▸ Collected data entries
▽

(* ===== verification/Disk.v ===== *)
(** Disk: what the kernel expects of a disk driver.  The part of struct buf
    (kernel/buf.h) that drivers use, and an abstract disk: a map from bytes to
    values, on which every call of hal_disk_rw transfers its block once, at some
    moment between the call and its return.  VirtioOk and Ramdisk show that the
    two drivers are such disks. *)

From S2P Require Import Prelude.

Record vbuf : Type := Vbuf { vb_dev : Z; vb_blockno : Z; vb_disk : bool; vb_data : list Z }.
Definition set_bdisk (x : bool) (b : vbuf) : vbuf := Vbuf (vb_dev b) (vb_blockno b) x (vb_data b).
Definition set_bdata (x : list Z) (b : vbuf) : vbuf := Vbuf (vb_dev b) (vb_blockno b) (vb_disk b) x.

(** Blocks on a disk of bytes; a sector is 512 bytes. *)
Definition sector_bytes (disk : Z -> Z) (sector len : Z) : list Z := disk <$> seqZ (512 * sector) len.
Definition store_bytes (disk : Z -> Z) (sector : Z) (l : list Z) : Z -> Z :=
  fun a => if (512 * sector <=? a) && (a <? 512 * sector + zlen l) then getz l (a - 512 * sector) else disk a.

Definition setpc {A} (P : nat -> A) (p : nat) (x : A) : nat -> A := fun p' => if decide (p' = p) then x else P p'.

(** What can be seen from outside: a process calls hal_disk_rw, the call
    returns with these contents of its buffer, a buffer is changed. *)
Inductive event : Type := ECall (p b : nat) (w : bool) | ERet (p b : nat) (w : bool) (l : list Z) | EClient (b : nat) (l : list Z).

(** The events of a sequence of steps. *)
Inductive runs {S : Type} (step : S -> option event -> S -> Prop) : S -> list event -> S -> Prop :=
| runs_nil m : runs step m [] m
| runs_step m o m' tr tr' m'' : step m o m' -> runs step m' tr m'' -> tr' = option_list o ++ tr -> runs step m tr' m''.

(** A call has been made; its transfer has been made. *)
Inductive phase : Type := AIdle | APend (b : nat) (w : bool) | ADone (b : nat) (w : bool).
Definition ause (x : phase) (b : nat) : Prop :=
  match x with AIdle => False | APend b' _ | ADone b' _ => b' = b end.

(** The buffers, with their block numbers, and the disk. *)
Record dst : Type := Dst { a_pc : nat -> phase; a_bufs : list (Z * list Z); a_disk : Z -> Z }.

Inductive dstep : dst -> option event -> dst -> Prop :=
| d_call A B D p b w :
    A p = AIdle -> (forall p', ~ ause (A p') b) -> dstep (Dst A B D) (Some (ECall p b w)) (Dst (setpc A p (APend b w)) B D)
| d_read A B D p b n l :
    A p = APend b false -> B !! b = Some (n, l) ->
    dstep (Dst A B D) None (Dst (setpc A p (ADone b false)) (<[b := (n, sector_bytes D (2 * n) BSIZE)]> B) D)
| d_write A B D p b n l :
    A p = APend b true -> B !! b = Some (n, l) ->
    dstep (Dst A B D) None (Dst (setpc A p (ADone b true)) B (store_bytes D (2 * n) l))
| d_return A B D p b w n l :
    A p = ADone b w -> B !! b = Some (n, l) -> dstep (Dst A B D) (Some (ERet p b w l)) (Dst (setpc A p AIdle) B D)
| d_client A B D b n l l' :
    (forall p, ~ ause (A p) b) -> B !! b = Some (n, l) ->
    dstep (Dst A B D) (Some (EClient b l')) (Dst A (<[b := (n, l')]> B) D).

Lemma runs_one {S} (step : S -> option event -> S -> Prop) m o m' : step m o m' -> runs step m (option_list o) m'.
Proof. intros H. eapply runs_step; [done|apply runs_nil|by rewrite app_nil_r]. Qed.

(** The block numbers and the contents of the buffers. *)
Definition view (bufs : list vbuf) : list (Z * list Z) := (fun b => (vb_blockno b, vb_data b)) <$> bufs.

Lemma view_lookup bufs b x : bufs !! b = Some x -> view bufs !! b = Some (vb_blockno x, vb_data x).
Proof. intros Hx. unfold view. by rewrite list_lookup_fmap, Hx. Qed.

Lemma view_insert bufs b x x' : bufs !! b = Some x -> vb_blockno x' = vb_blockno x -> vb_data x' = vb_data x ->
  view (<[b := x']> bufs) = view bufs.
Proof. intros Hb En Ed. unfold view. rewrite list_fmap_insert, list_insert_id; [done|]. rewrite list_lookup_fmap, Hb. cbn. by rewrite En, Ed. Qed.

△

▸ TASK STATEMENT
Could you reproduce, exactly, every line above from the line with "values, on which" to the line with "returns with these", and no other line? Both ends count.

▸ REPLY
    values, on which every call of hal_disk_rw transfers its block once, at some
    moment between the call and its return.  VirtioOk and Ramdisk show that the
    two drivers are such disks. *)

From S2P Require Import Prelude.

Record vbuf : Type := Vbuf { vb_dev : Z; vb_blockno : Z; vb_disk : bool; vb_data : list Z }.
Definition set_bdisk (x : bool) (b : vbuf) : vbuf := Vbuf (vb_dev b) (vb_blockno b) x (vb_data b).
Definition set_bdata (x : list Z) (b : vbuf) : vbuf := Vbuf (vb_dev b) (vb_blockno b) (vb_disk b) x.

(** Blocks on a disk of bytes; a sector is 512 bytes. *)
Definition sector_bytes (disk : Z -> Z) (sector len : Z) : list Z := disk <$> seqZ (512 * sector) len.
Definition store_bytes (disk : Z -> Z) (sector : Z) (l : list Z) : Z -> Z :=
  fun a => if (512 * sector <=? a) && (a <? 512 * sector + zlen l) then getz l (a - 512 * sector) else disk a.

Definition setpc {A} (P : nat -> A) (p : nat) (x : A) : nat -> A := fun p' => if decide (p' = p) then x else P p'.

(** What can be seen from outside: a process calls hal_disk_rw, the call
    returns with these contents of its buffer, a buffer is changed. *)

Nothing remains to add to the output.